Сны, эволюция и воплощение ценностей том 1 - страница 17
Тем не менее, даже в наши детские годы [Джейн] я стремилась освободить нас от таких доктрин, искать альтернативные объяснения, идти туда, куда раньше не ходил ни один мужчина или женщина, и выходить за рамки всех официальных убеждений.
И для меня это была не игра, а главный вызов — открыть в течение одной жизни весь смысл жизни; обрести в уязвимой быстроте одной жизни свидетельство широты и глубины вечности, уловить ее расширенные неизвестные измерения. Так что, если в погоне за такими целями я перестаралась со своими предостережениями и слишком остро отреагировала, это, конечно, было не по злому умыслу, а в попытке из лучших побуждений защитить творческое "я" — проявлять осторожность, чтобы многовековая вера человека в грех не имела истинного веса, который я разделяла, но не могла понять.
Достаточно легко отбросить тот или иной символ зла, но предположим, что все такие символы скрывают некую глубокую истину и отбрасывают некую сдерживающую основу силы, которую в своем невежестве я все еще не воспринимала? Ибо к этому времени, по нашему опыту, вашему и моему, творческое "я" безудержно рвалось вперед, несмотря на все предостерегающие заявления многих древних и современных документов, и наши книги читали миллионы.
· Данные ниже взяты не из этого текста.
(* ===== verification/DeployerServices.v ===== *)
(** * Deployments of one service, and init jobs ([deployments/deployer/pipeline.go],
      [deployer/stack/compose.go])

    The projection of a definition to one service, the pipeline that applies or
    only verifies it, and the order of the init jobs. *)
From S2P Require Import Prelude GoStrings TaskSpecs Deployments ServiceSpecs TaskFailure Waiter WaiterConvergence Applier ApplierSafety ApplierResults ApplierObligations Gopipe Deployer DeployerSafety.
Local Open Scope go_scope.

(** ** The projection to one service *)
Lemma lookup_selectKeys m keys k :
  selectKeys m keys !! k = if bool_decide (k ∈ keys) then m !! k else None.
Proof.
  unfold selectKeys. apply option_eq. intros v. rewrite map_lookup_filter_Some.
  case_bool_decide; naive_solver.
Qed.

Lemma selectKeys_idemp m keys : selectKeys (selectKeys m keys) keys = selectKeys m keys.
Proof. apply map_eq. intros k. rewrite !lookup_selectKeys. by case_bool_decide. Qed.

(** The top-level objects a service refers to. *)
Definition referencedConfigs (s : ComposeService) : list string :=
  map Source (serviceConfigs s) ++
  match credentialConfig s with
  | Some config => if bool_decide (config = "") then [] else [config]
  | None => []
  end.

Definition referencedVolumes (s : ComposeService) : list string :=
  map volumeSource (filter (λ v, EffectiveType v = ServiceVolumeTypeVolume) (serviceVolumes s)).

Definition referencedNetworks (s : ComposeService) : list string :=
  aliasesOrDefault (serviceNetworks s) ++ mjoin (map jobNetworks (InitJobs s)).

Definition projection (desired : Compose) (s : ComposeService) : Compose :=
  {| Services := [s]; Networks := selectKeys (Networks desired) (referencedNetworks s);
     Secrets := selectKeys (Secrets desired) (map Source (serviceSecrets s));
     Configs := selectKeys (Configs desired) (referencedConfigs s);
     Volumes := selectKeys (Volumes desired) (referencedVolumes s) |}.

Lemma SingleServiceCompose_projection desired name :
  SingleServiceCompose desired name =
  match find (λ s, bool_decide (composeName s = name)) (Services desired) with
  | Some s => Ok (projection desired s)
  | None => Err ("service " +:+ quoted name +:+ " not found in compose")
  end.
Proof.
  unfold SingleServiceCompose. destruct (find _ _) as [s|]; [|done].
  unfold projection, selectObjects, referencedConfigs. rewrite map_app.
  destruct (credentialConfig s) as [c|]; [|done]. by destruct (bool_decide (c = "")).
Qed.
Таким образом, вера в греховную природу человека сохранялась в моем сознании, являясь постоянным напоминанием о незнании человеком своей собственной природы. Как я могла быть уверена, что наше зрение тоже не было искажено; что наш "грех" заключался в том, что мы не принимали грех как ценность? Возможно, сам грех содержал в себе некую ценность, которая ускользнула от наших взглядов и до сих пор не раскрыта.
Таким образом, в некотором роде физические симптомы [Джейн] стали психологическим отказом от ответственности, так что в каком-то суде больших ценностей нас нельзя было "засудить" за то, что мы сбили других с пути укоренившихся убеждений, которые мы все отбрасывали, еще не имея какой-либо завершенной структуры, которая позволила бы легкий доступ или безопасный переход от одного "спасательного плота" к новому, который мы пытались предоставить…
Но — теперь становится очевидным — я сама была окрашена не грехом в метафизическом смысле (как я думала), а верой в грех (сам по себе), которую я не отвергала. Поэтому отказ от ответственности был необходим, чтобы защитить себя и других от любого фатального недостатка в нашей работе — недостатка, который слепота греха сделала невидимым…
И так далее. Все это было — и есть — отличным материалом, более точным и проницательным, чем мои собственные идеи о том, почему какая-то часть психики Джейн может испытывать потребность в защите от мира или от другой части ее самой. Глубоко огорчая нас обоих, откровения о ее греховном "я", казалось, также давали волшебный психологический ключ: желанное понимание, которое, наконец, откроет искривленное физическое тело Джейн. Но этого не произошло. Ничто не помогло — ни Сет со всеми его замечательными материалами о магическом подходе, ни публикация новых книг, ни даже собственная работа Джейн. Задача узнать достаточно, чтобы началось ее выздоровление, все еще стояла перед нами в то лето 1981 года.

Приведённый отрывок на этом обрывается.